The Tricking of Freya is Christina Sunley’s debut novel. Set in the US, Gimli (Manitoba), and Iceland, it is a story of a Canadian family of Icelandic descent, crossing centuries, cultures, oceans, and mental states. In addition to a dramatic family saga, centered more or less on the workings and effects of mental illness, the novel incorporates themes like immigration, dislocation, identity, and the preservation of cultural traditions. It also entails an extensive account of a cultural heritage, transforming, at times, a fictional piece into a seemingly different kind of text. The form of the novel may reveal its vast scope, oscillating between a travelogue and epistolary fiction. It is Freya, the protagonist, one thinks, who keeps all the threads together by diving into the history of a family’s secret.

The journey begins with a present day letter to an unknown reader, ferrying us back to the setting of Freya’s childhood in America, and her first visit with her mother to their relatives in Gimli. By applying the perspective of a child, the narrator creates a generous air of openness—a feeling of unchained perception. Given the [End Page 281] nature of the novel’s main subject, the opening chapters could be viewed as crucial for the journey about to take place into the land of mental uncertainty. Due to this air of openness, brought about in the company of a child, the reader is caught off guard and enters the enigma, free of many of the hard-to-shake-off prejudices that still tend to cloud the views of the best of people. Not even Michael Foucault could set the record straight with his Madness and Civilization: A History of Insanity in the Age of Reason.

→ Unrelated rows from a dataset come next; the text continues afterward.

Lemma extraction_algorithm_witness :
  @PdfReader Sample.reader (f_payload Sample.big_pdf)
  = Ok (repeat Byte.x61 20000)
  /\ @page_texts Sample.reader (repeat Byte.x61 20000)
     = Ok (repeat [97%N] 20000)
  /\ exists text,
       @_extract_pdf_text Sample.reader Sample.big_pdf Sample.empty_world
       = (Ok text, after_pdf_read Sample.empty_world)
       /\ length text = 50000.
Proof.
  assert (Hread : @PdfReader Sample.reader (f_payload Sample.big_pdf)
                  = Ok (repeat Byte.x61 20000)) by reflexivity.
  assert (Htexts : @page_texts Sample.reader (repeat Byte.x61 20000)
                   = Ok (repeat [97%N] 20000)).
  { vm_cast_no_check (@eq_refl _ (@Ok (list str) (repeat [97%N] 20000))). }
  split; [exact Hread|]. split; [exact Htexts|].
  destruct (@extraction_algorithm Sample.reader Sample.big_pdf
              Sample.empty_world _ _ Hread Htexts)
    as (Hrun & _ & _ & Hcap & _).
  eexists. split; [exact Hrun|]. apply Hcap.
  apply Nat.ltb_lt. vm_cast_no_check (@eq_refl bool true).
Defined.

(** C6 as worded fails: of three pages "a", a space and "b" the middle one
    is joined as an empty text, which leaves two blank-line separators
    between "a" and "b" where stripping before skipping leaves one. *)
Lemma blank_page_is_joined :
  @page_texts Sample.reader [Byte.x61; Byte.x20; Byte.x62]
  = Ok [lit "a"; lit " "; lit "b"]
  /\ (@_extract_pdf_text Sample.reader Sample.spaced_pdf Sample.empty_world).1
     = Ok (lit "a" ++ [LF; LF; LF; LF] ++ lit "b")
  /\ extract_as_specified [lit "a"; lit " "; lit "b"]
     = lit "a" ++ [LF; LF] ++ lit "b"
  /\ (@_extract_pdf_text Sample.reader Sample.spaced_pdf Sample.empty_world).1
     <> Ok (extract_as_specified [lit "a"; lit " "; lit "b"]).
Proof.
  split; [reflexivity|]. split; [vm_compute; reflexivity|].
  split; [vm_compute; reflexivity|].
  intros H. vm_compute in H. discriminate H.
Qed.
(* ===== verification/_CoqProject ===== *)
-Q . S2P
Prelude.v
Search.v
SortNet.v
QuickSort.v
RadixSort.v
Bits.v
Alloc.v
Pnl.v
PnlOrder.v
PnlSets.v
Rkl.v
RklProofs.v
RklIter.v
KeyCodec.v
Meta.v
MetaSync.v
MetaSeize.v
Mvcc.v
Txl.v
Dpl.v
DplProofs.v
Bytes.v
Cmp.v
Page.v
Node.v
NodeProofs.v
TreeSearch.v
Cogs.v
Geometry.v
PageCheck.v
PageCheckProofs.v
Spill.v
PageGet.v
Cursor.v
CursorProofs.v
Lookup.v
Dbi.v
Refund.v
RefundProofs.v
Retire.v
RetireProofs.v
Nested.v
NestedDirty.v
NestedCount.v
NestedSpill.v
NestedRetired.v
NestedProofs.v
Transcode.v
TranscodeProofs.v
Base58.v
Utf8.v
(* ===== verification/Prelude.v ===== *)
(** * libmdbx: a verification of its core

    libmdbx is an embedded transactional key-value store: a B+tree of pages in
    one memory-mapped file, shared by processes, with a single writer at a time,
    multi-version snapshots for readers and three alternating meta pages instead
    of a log. This development translates the parts of it that decide what is
    stored where, and proves what they promise to each other. Names follow the C
    code; every file names the sources it translates.

    ** Parts of the program and their files

    - Algorithms generated by macros ([src/src/sort.h]). [Search]: the binary
      search [SEARCH_IMPL]. [SortNet]: the networks for up to eight cells.
      [QuickSort]: [SORT_IMPL]. [RadixSort]: [RADIXSORT_IMPL]. They work on
      arrays inside of the lists below.
    - Words and memory. [Bits]: rounding, bit counts, wide multiplication
      ([utils.h], [utils.c]). [Alloc]: blocks and the allocator, a parameter of
      all operations that allocate, with the laws of the class [AllocOk].
      [Bytes]: the unaligned accessors ([unaligned.h]) on lists of bytes, over a
      machine that may fault on accesses that are not aligned.
    - Lists of pages and of transaction ids. [Pnl], [PnlOrder], [PnlSets]: page
      number lists ([pnl.c]: storage; order and search; union, difference,
      ranges). [Rkl], [RklProofs], [RklIter]: sets of transaction ids, an
      interval with a sorted list ([rkl.c]). [Txl]: lists of ids ([txl.c]).
      [Dpl], [DplProofs]: the lazily sorted list of the dirty pages of a write
      transaction ([dpl.c]). [Spill]: the list of spilled pages ([spill.c]).
      [Refund], [RefundProofs]: giving free pages at the end of the file back
      ([refund.c]), which composes the page list, the dirty list, the loose
      pages and the spilled list. [Retire], [RetireProofs]: releasing a page
      ([page_retire_ex]) and registering a dirty one ([page_dirty], [page-ops.c]),
      which compose all of these. [Nested]: the commit of a nested transaction
      into its parent ([nested_merge], [txn-nested.c]); [NestedDirty]: its merge
      of the dirty lists in place; [NestedCount]: the number of pages, which it
      recomputes; [NestedSpill]: the spilled lists; [NestedRetired]: the retired
      and the reclaimed pages; [NestedProofs]: all steps together.
    - Meta pages. [Meta]: the choice of the recent, the steady and the tail page
      ([meta.c]). [MetaSync]: the stores of an update ([dxb_sync_locked] of
      [dxb.c]), and crashes. [MetaSeize]: the loads of a starting reader
      ([ro_seize] and what checks its result, [txn-ro.c], [coherency.c],
      [txn.c]) among the stores of any number of commits.
    - Snapshots. [Mvcc]: the table of readers as shared memory, with the
      programs of readers ([mvcc_bind_slot], [ro_seize], [txn_ro_park],
      [txn_ro_unpark], [ro_slot_clean], [ro_slot_release], [txn_ro_clone]) and of
      the writer ([mvcc_snapshot_oldest_rw] and the eviction of parked readers in
      [mvcc_kick_laggards], [mvcc-readers.c]) as steps that interleave.
    - Keys. [KeyCodec]: keys made from numbers ([api-key-transform.c], inline
      functions of [mdbx.h]). [Cmp]: the comparators ([comparators.c]).
    - Pages. [Page]: the layout of pages and nodes ([layout-dxb.h], [node.h],
      [cogs.h]). [Node], [NodeProofs]: adding and deleting nodes ([node.c]).
      [TreeSearch]: search inside of a page ([tree-search.c]). [Cursor],
      [CursorProofs]: the stack of a cursor, the descent and the movement from
      item to item ([cursor-nav.c], [cursor.h], [tree-search.c]). [Lookup]: the
      search of a key in a whole tree, which composes the two. [PageCheck],
      [PageCheckProofs]: validation of a page that was read; [PageGet]: finding
      its current version ([page-get.c]).
    - Sizes. [Cogs]: limits of keys, values and nodes, packed page counts
      ([cogs.c], [cogs.h], [env.c], [page-ops.c], [tree-ops.c]). [Geometry]:
      [mdbx_env_set_geometry] ([api-env.c]).
    - [Dbi]: the table handles of a transaction ([dbi.h]).
    - Texts of slices in the C++ interface. [Transcode]: the encoders and
      decoders of hexadecimal, base64 and base58 and the test for printable
      text ([mdbx.c++], [decl-transcoders.h++]). [TranscodeProofs]: hexadecimal
      and base64. [Base58]: base58, an in-place change of the number base.
      [Utf8]: the table-driven UTF-8 test.

    ** Conventions

    Integers are [Z]; wrap-around is written out where the C type can overflow
    ([u32], [u64], ...). An array is a [list] with [Z] indices ([zget], [zset]);
    an access outside of it is [None], so that a theorem which gives [Some]
    states memory safety. Stateful code passes records; [rc] are the return
    codes. The option monad ([x <- e; k], written with an arrow) threads both.
    [None] also stands for an exhausted fuel; every theorem about a function
    with fuel gives [Some], so that the fuel is enough. Loops, searches and the
    partitions of the sort take a fuel computed from the length of the array
    they work on, the rounds of the refund one from the first unallocated page,
    a loop over the bits of a word one from its width, the descent in a tree
    the size of the stack.
    Modelled is a 64-bit little-endian release build: assertions are not
    executed, [MDBX_PNL_ASCENDING] is 0, [MDBX_ENABLE_DBI_SPARSE] is 1;
    [MDBX_UNALIGNED_OK] and [MDBX_HAVE_CMOV] are arguments, [MDBX_AVOID_MSYNC] is
    one in [Dpl] and [Nested] and 0 in [Retire]. Shared memory is sequentially
    consistent: the barriers of the code and TSO give this for the accesses
    modelled.

    ** What the theorems show

    - Durability and isolation: [sync_crash_safe], [reader_takes_one_version],
      [meta_tap_selects]: a crash at any store of an update leaves the old or
      the new version and a steady one; a reader that starts among commits ends
      in a bounded number of steps and takes all its values from one version,
      the recent one when nobody commits; the selection is right for all
      contents of the meta pages.
      [readers_keep_their_snapshot]: in every interleaving the writer never
      takes a snapshot for the oldest one that is younger than that of a running
      reader; [oldest_advances]: an undisturbed scan ends with the true oldest,
      or with the cached answer when no reader has come or gone.
    - Pages: [node_add_inserts] and [node_del_removes] refine insertion into and
      deletion from a sequence of nodes, on bytes, in every branch of the code
      (keyless branch nodes, data on large pages, reserved space, refusals);
      [node_add_page_full] has the error branch once more; [page_get_validates] states what a validated page promises;
      [tree_search_finds] and [branchless_search_equivalent] that the optimised
      searches find; [lookup_finds] that a key is found in a tree exactly if it is
      there, at its place among all keys; [cursor_refines_list] that a cursor
      walks a tree as a list; [builtin_comparators_order], [eq_fast_is_equality] and
      [unaligned_access_uniform] what they rely on.
    - Lists: sorting and searching for every strict weak order; the lists of
      pages and ids are the sets they stand for, the invariants survive every
      operation, errors of the allocator leave them unchanged.
    - Transactions: [txn_refund_gives_back] that only free pages at the end are
      given back and all lists stay consistent; [page_retire_accounts] and
      [page_dirty_accounts] that every page has one place, that a released page
      becomes free in exactly one way and that pages of committed versions are
      only retired; [nested_commit_merges] that the commit of a nested transaction
      unites the lists of both and loses no page; [spill_list_refines];
      [foreach_visits] that the walk over the handles ends and visits all.
    - Arithmetic: [set_geometry_unmapped_sound], [page_limits_fit],
      [pages2pv_roundtrip], [double_keys], [json_integer_keys].
    - Texts: [transcoders_invert], [decoders_are_safe]: every decoder gives back
      what its encoder was given, whatever the width of lines, and on any text
      and any destination stays inside of its buffers, with the exception the
      text deserves; [printable_is_utf8]: the table accepts the
      well-formed sequences of printable characters and nothing else.

    Lemmas whose name says what goes wrong ([ctz_fallback_powers_only],
    [pnl_contains_span_stale], [rkl_check_accepts_touching],
    [mapped_growth_step_panics], [mapped_maximal_upper_panics],
    [nested_order_reads_outside], [spill_intersect_counts_removed],
    [clone_misses_the_scan], [extended_letters_refused],
    [padding_then_newline_refused], [rest_of_large_page_stays_retired],
    [size_read_for_a_page]) prove
    deviations of the code.

    ** Not modelled

    Cursors with a nested one (tables with duplicates), changes through cursors
    and what is built on them (splitting and rebalancing of pages, the garbage
    collector, deletion of ranges, defragmentation, the integrity check): they
    change the stacks of all cursors of a table at once. The life cycle of
    environments and write transactions, locks, the detection of dead processes,
    the mapping and the I/O: their behaviour is that of the operating system. The
    recovery mode with a chosen meta page, and databases of an older format. The
    public API beyond the functions above checks arguments and calls these
    parts. Tools, logging and the C++ interface beyond its texts: wrappers around the
    C functions. *)

From stdpp Require Import base list numbers option sorting.
From Stdlib Require Import ZArith Lia.

#[global] Open Scope Z_scope.

(** ** Machine integers

    A [w]-bit unsigned integer of the C code is a [Z] in [0, 2^w); the
    operations that can leave the range are followed by the wrap-around the
    C standard prescribes. *)

Definition wrap (w x : Z) : Z := x mod 2 ^ w.
Definition u8 (x : Z) : Z := wrap 8 x.
Definition u16 (x : Z) : Z := wrap 16 x.
Definition u32 (x : Z) : Z := wrap 32 x.
Definition u64 (x : Z) : Z := wrap 64 x.

(** The two's complement reading of a [w]-bit pattern. *)
Definition signed (w x : Z) : Z :=
  let x := wrap w x in if x <? 2 ^ (w - 1) then x else x - 2 ^ w.
Definition i32 (x : Z) : Z := signed 32 x.
Definition i64 (x : Z) : Z := signed 64 x.

Definition UINT32_MAX : Z := 4294967295.
Definition UINT64_MAX : Z := 18446744073709551615.

Lemma wrap_small w x : 0 <= x < 2 ^ w -> wrap w x = x.
Proof. intros H. unfold wrap. by apply Z.mod_small. Qed.

Lemma wrap_range w x : 0 <= w -> 0 <= wrap w x < 2 ^ w.
Proof. intros H. unfold wrap. apply Z.mod_pos_bound. lia. Qed.

Lemma u32_small x : 0 <= x <= UINT32_MAX -> u32 x = x.
Proof. intros H. apply wrap_small. unfold UINT32_MAX in H. lia. Qed.

Lemma u64_small x : 0 <= x <= UINT64_MAX -> u64 x = x.
Proof. intros H. apply wrap_small. unfold UINT64_MAX in H. lia. Qed.
(* ===== verification/Search.v ===== *)
(** * Binary search ([src/src/sort.h], macro [SEARCH_IMPL])

    The macro is instantiated for page-number lists, dirty-page lists and
    lists of transaction ids. [CMP x item] says that [x] is ordered before the
    searched item; the array must be partitioned: the cells ordered before the
    item precede the others. Both variants of the macro are modelled, the one
    for processors with a conditional move ([MDBX_HAVE_CMOV]) and the one with
    a conditional jump. *)

From stdpp Require Import base list numbers option.
From Stdlib Require Import ZArith Lia.
From S2P Require Import Prelude.

Section Search.
Context {A B : Type} (CMP : A -> B -> bool).
Implicit Types (m : list A) (item : B).

(** The [do ... while (length > 2)] loop of the branch-free variant. It runs
    at least once, also when [length] is 0: the cell after the end is read
    then, but its value does not matter. *)
Fixpoint search_cmov_loop (fuel : nat) m (it length : Z) item : option (Z * Z) :=
match fuel with
| O => None
| S fuel =>
    let middle := it + Z.shiftr length 1 in
    let length := Z.shiftr (length + 1) 1 in
    v ← zget m middle;
    let it := if CMP v item then middle else it in
    if 2 <? length then search_cmov_loop fuel m it length item
    else Some (it, length)
end.

(** The [while (length > 2)] loop of the variant with a conditional jump. *)
Fixpoint search_jump_loop (fuel : nat) m (it length : Z) item : option (Z * Z) :=
match fuel with
| O => None
| S fuel =>
    if 2 <? length then
      let middle := it + Z.shiftr length 1 in
      let length := Z.shiftr (length + 1) 1 in
      v ← zget m middle;
      if CMP v item then search_jump_loop fuel m (middle + 1) (length - 1) item
      else search_jump_loop fuel m it length item
    else Some (it, length)
end.

(** [it += cond && CMP( *it, item)]: the cell is read only when [cond]. *)
Definition search_step (cond : bool) m (it : Z) item : option Z :=
if cond then v ← zget m it; Some (if CMP v item then it + 1 else it)
else Some it.

(** The search among [length] cells starting at [it]. *)
Definition search_impl (have_cmov : bool) m (it length : Z) item : option Z :=
let fuel := S (Z.to_nat length) in
'(it, length) ← (if have_cmov then search_cmov_loop fuel m it length item
                 else search_jump_loop fuel m it length item);
it ← search_step (1 <? length) m it item;
search_step (0 <? length) m it item.

(** ** Specification *)

(** [lower_bound m lo hi item r]: [r] is the first cell of [lo, hi) that is
    not ordered before [item], or [hi] if there is none. *)
Definition lower_bound m (lo hi : Z) item (r : Z) : Prop :=
lo <= r <= hi /\
(forall j v, lo <= j < r -> zget m j = Some v -> CMP v item = true) /\
(forall j v, r <= j < hi -> zget m j = Some v -> CMP v item = false).

(** The cells of [lo, hi) ordered before [item] precede the others. *)
Definition partitioned m (lo hi : Z) item : Prop :=
forall i j x y, lo <= i < j -> j < hi ->
  zget m i = Some x -> zget m j = Some y ->
  CMP y item = true -> CMP x item = true.

Lemma lower_bound_unique m lo hi item r r' :
  0 <= lo -> hi <= zlen m ->
  lower_bound m lo hi item r -> lower_bound m lo hi item r' -> r = r'.
Proof.
  intros Hlo Hhi (Hr & Ht & Hf) (Hr' & Ht' & Hf').
  destruct (Z.lt_trichotomy r r') as [Hlt|[?|Hlt]]; [|done|].
  - destruct (zget_in m r) as [v Hv]; [lia|].
    specialize (Hf r v ltac:(lia) Hv). specialize (Ht' r v ltac:(lia) Hv). congruence.
  - destruct (zget_in m r') as [v Hv]; [lia|].
    specialize (Hf' r' v ltac:(lia) Hv). specialize (Ht r' v ltac:(lia) Hv). congruence.
Qed.

(** The loop invariant: everything before the window is ordered before the
    item, nothing after it is. *)
Definition window m lo hi item it len : Prop :=
  lo <= it /\ 0 <= len /\ it + len <= hi /\
  (forall j v, lo <= j < it -> zget m j = Some v -> CMP v item = true) /\
  (forall j v, it + len <= j < hi -> zget m j = Some v -> CMP v item = false).

Lemma half_spec n : 0 <= n ->
  Z.shiftr n 1 + Z.shiftr (n + 1) 1 = n /\ 0 <= Z.shiftr n 1 <= Z.shiftr (n + 1) 1 /\ Z.shiftr (n + 1) 1 <= Z.shiftr n 1 + 1.
Proof.
  intros H. rewrite !Z.shiftr_div_pow2 by lia. change (2 ^ 1) with 2.
  pose proof (Z.div_mod n 2). pose proof (Z.mod_pos_bound n 2).
  pose proof (Z.div_mod (n + 1) 2). pose proof (Z.mod_pos_bound (n + 1) 2). lia.
Qed.

Section Loops.
Context (m : list A) (lo hi : Z) (item : B).
Context (Hlo : 0 <= lo) (Hhi : hi <= zlen m) (Hpart : partitioned m lo hi item).

Lemma window_right it len k v :
  window m lo hi item it len -> 0 <= k < len ->
  zget m (it + k) = Some v -> CMP v item = true ->
  forall e, 0 <= e <= 1 -> window m lo hi item (it + k + e) (len - k - e).
Proof using Hlo Hpart.
  intros (H1 & H2 & H3 & Ht & Hf) Hk Hv Hc e He. split_and!; [lia..| |].
  - intros j w Hj Hw. destruct (Z.eq_dec j (it + k)) as [->|Hne]; [congruence|].
    destruct (decide (j < it)); [by apply (Ht j); [lia|]|].
    eapply (Hpart j (it + k)); eauto; lia.
  - intros j w Hj Hw. eapply Hf; [|done]. lia.
Qed.

Lemma window_left it len k v len' :
  window m lo hi item it len -> 0 <= k < len ->
  zget m (it + k) = Some v -> CMP v item = false ->
  k <= len' <= len -> window m lo hi item it len'.
Proof using Hlo Hpart.
  intros (H1 & H2 & H3 & Ht & Hf) Hk Hv Hc Hlen'. split_and!; [lia..|done|].
  intros j w Hj Hw. destruct (Z.eq_dec j (it + k)) as [->|Hne]; [congruence|].
  destruct (decide (it + len <= j)); [eapply Hf; [|done]; lia|].
  destruct (CMP w item) eqn:Hcw; [|done]. exfalso.
  rewrite (Hpart (it + k) j v w) in Hc; try done; lia.
Qed.

Lemma search_cmov_loop_spec fuel it len :
  window m lo hi item it len -> (Z.to_nat len < fuel)%nat ->
  it < zlen m ->
  exists it' len', search_cmov_loop fuel m it len item = Some (it', len') /\
    window m lo hi item it' len' /\ 0 <= len' <= 2.
Proof using Hlo Hhi Hpart.
  revert it len. induction fuel as [|fuel IH]; intros it len Hw Hfuel Hit; [lia|].
  cbn [search_cmov_loop]. pose proof Hw as (H1 & H2 & H3 & Ht & Hf).
  destruct (half_spec len H2) as (Hsum & Hhalf & Hhalf1).
  destruct (zget_in m (it + Z.shiftr len 1)) as [v Hv].
  { destruct (Z.eq_dec len 0) as [->|]; [cbn; lia|]. lia. }
  rewrite Hv. cbn [mbind option_bind].
  set (it' := if CMP v item then _ else _).
  assert (window m lo hi item it' (Z.shiftr (len + 1) 1)) as Hw'.
  { subst it'. destruct (Z.eq_dec len 0) as [->|Hlen0].
    { cbn. rewrite Z.add_0_r. by destruct (CMP v item). }
    destruct (CMP v item) eqn:Hc.
    - pose proof (window_right it len (Z.shiftr len 1) v Hw ltac:(lia) Hv Hc 0 ltac:(lia)) as HR.
      rewrite Z.add_0_r in HR. by replace (Z.shiftr (len + 1) 1) with (len - Z.shiftr len 1 - 0) by lia.
    - eapply window_left; eauto; lia. }
  destruct (Z.ltb_spec 2 (Z.shiftr (len + 1) 1)).
  - apply IH; [done|lia|]. destruct Hw'; lia.
  - eexists _, _. split; [done|]. split; [done|]. lia.
Qed.

Lemma search_jump_loop_spec fuel it len :
  window m lo hi item it len -> (Z.to_nat len < fuel)%nat ->
  exists it' len', search_jump_loop fuel m it len item = Some (it', len') /\
    window m lo hi item it' len' /\ 0 <= len' <= 2.
Proof using Hlo Hhi Hpart.
  revert it len. induction fuel as [|fuel IH]; intros it len Hw Hfuel; [lia|].
  cbn [search_jump_loop]. pose proof Hw as (H1 & H2 & H3 & Ht & Hf).
  destruct (Z.ltb_spec 2 len) as [Hgt|Hle].
  2:{ eexists _, _. split; [done|]. split; [done|]. lia. }
  destruct (half_spec len H2) as (Hsum & Hhalf & Hhalf1).
  destruct (zget_in m (it + Z.shiftr len 1)) as [v Hv]; [lia|].
  rewrite Hv. cbn [mbind option_bind].
  destruct (CMP v item) eqn:Hc.
  - apply IH; [|lia].
    pose proof (window_right it len (Z.shiftr len 1) v Hw ltac:(lia) Hv Hc 1 ltac:(lia)) as HR.
    by replace (Z.shiftr (len + 1) 1 - 1) with (len - Z.shiftr len 1 - 1) by lia.
  - apply IH; [|lia]. eapply window_left; eauto; lia.
Qed.

(** One of the two final steps. *)
Lemma search_step_spec it len :
  window m lo hi item it len -> 0 < len ->
  exists it', search_step true m it item = Some it' /\
    window m lo hi item it' (len - 1).
Proof using Hlo Hhi Hpart.
  intros Hw Hn0. pose proof Hw as (H1 & H2 & H3 & Ht & Hf). unfold search_step.
  destruct (zget_in m it) as [v Hv]; [lia|]. rewrite Hv. cbn [mbind option_bind].
  eexists. split; [done|]. rewrite <- (Z.add_0_r it) in Hv.
  destruct (CMP v item) eqn:Hc.
  - pose proof (window_right it len 0 v Hw ltac:(lia) Hv Hc 1 ltac:(lia)) as HR.
    by rewrite Z.add_0_r, Z.sub_0_r in HR.
  - eapply window_left; eauto; lia.
Qed.
End Loops.

(** The search returns the lower bound of the item; the only cell it may
    read outside of the window is the one at its start, when the window is
    empty and the branch-free variant is used. *)
Lemma search_impl_spec cm m lo len item :
  0 <= lo -> 0 <= len -> lo + len <= zlen m ->
  (cm = true -> lo < zlen m) ->
  partitioned m lo (lo + len) item ->
  exists r, search_impl cm m lo len item = Some r /\
    lower_bound m lo (lo + len) item r.
Proof.
  intros Hlo Hlen Hhi Hcm Hpart. unfold search_impl.
  assert (window m lo (lo + len) item lo len) as Hw.
  { split_and!; try lia; intros; lia. }
  assert (exists it' len',
    (if cm then search_cmov_loop (S (Z.to_nat len)) m lo len item
     else search_jump_loop (S (Z.to_nat len)) m lo len item) = Some (it', len') /\
    window m lo (lo + len) item it' len' /\ 0 <= len' <= 2) as (it1 & len1 & -> & Hw1 & Hl1).
  { destruct cm.
    - eapply search_cmov_loop_spec; eauto.
    - eapply search_jump_loop_spec; eauto. }
  cbn [mbind option_bind].
  pose proof (search_step_spec m lo (lo + len) item Hlo Hhi Hpart) as Hstep.
  assert (exists it3, (it ← search_step (1 <? len1) m it1 item;
                       search_step (0 <? len1) m it item) = Some it3 /\
    window m lo (lo + len) item it3 0) as (it3 & -> & Hw3).
  { assert (len1 = 0 \/ len1 = 1 \/ len1 = 2) as [->|[->| ->]] by lia; cbn -[search_step].
    - eauto.
    - by apply (Hstep it1 1).
    - destruct (Hstep it1 2 Hw1) as (it2 & -> & Hw2); [lia|]. by apply (Hstep it2 1). }
  exists it3. split; [done|]. destruct Hw3 as (?&?&?&?&Hf3).
  split_and!; [lia..|done|]. intros j v Hj. apply Hf3. lia.
Qed.
End Search.

(** ** Claims *)

(** In an array whose cells ordered before the item come first, both
    variants of the binary search read only cells of the array (the
    branch-free one may read the cell at the begin of an empty range), end,
    and return the lower bound: the first cell not ordered before the item. *)
Theorem search_impl_lower_bound {A B} (CMP : A -> B -> bool) cm m lo len item :
  0 <= lo -> 0 <= len -> lo + len <= zlen m -> (cm = true -> lo < zlen m) ->
  partitioned CMP m lo (lo + len) item ->
  exists r, search_impl CMP cm m lo len item = Some r /\ lower_bound CMP m lo (lo + len) item r.
Proof. apply search_impl_spec. Qed.

Lemma search_impl_lower_bound_witness :
  exists r, search_impl Z.ltb true [1; 3; 5; 7] 0 4 4 = Some r /\ lower_bound Z.ltb [1; 3; 5; 7] 0 4 4 r.
Proof.
  apply (search_impl_lower_bound Z.ltb true [1; 3; 5; 7] 0 4 4); [lia|lia|by vm_compute|done|].
  intros i j x y Hi Hj Hx Hy.
  assert (i = 0 \/ i = 1 \/ i = 2) as [->|[->| ->]] by lia; injection Hx as <-;
    assert (j = 1 \/ j = 2 \/ j = 3) as [->|[->| ->]] by lia; injection Hy as <-; cbn; try done; lia.
Defined.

The seductiveness of the child’s perspective in the opening chapters of Sunley’s novel is so successful, that the reader is slow to catch on to the already present signs of an actual and fateful mental disorder. Like the vulnerable child at the center, the reader is swept away by an uncontrollable force. In fact, the gloom of the looming shadow may be present from the very start, soon to affect the life of the young girl in the most painful and long-lasting way. Prior to arriving for the first time in Gimli to spend a summer with her grandmother, Sigga, and her mother’s sister, Aunt Birdie, there is considerable, escalating tension between the two sisters, on the subject of why the mother and the daughter have not visited their family in Gimli since the birth of Freya:

More summers passed, and as each approached I’d hear my mother arguing with Birdie on the phone. “I did not abandon you! I married an American. Really, Birdie. Everything doesn’t have to do with you.” But it did. In the end it did

(21).

Something is broken in the Gimli-family, and as the story unfolds, all rivers seem to flow to an oceanic reality, waiting to be acknowledged by the removal of a veil of secrecy. However, with the piling up of discussion-like episodes on several additional themes, incorporating, it seems, a kind of an introduction to the Icelandic cultural heritage at large, and that from both sides of the Atlantic Ocean, Freya’s courageous journey entails too many curves and twists, clouding somewhat the build-up to the novel’s dramatic climax, and delaying for too long the journey’s end. These themes range from an introduction to the Icelandic language and the ancient, poetic tradition (via the obvious reference to Norse mythology, hence, the novel’s title), to fragments on the authenticity of present-day, annual, Icelandic festivals in Gimli. The love Icelanders bear for the most precious mead, poetry, is real. The question, however, is how to address these cultural themes without running the risk of their becoming either superficial or clichés.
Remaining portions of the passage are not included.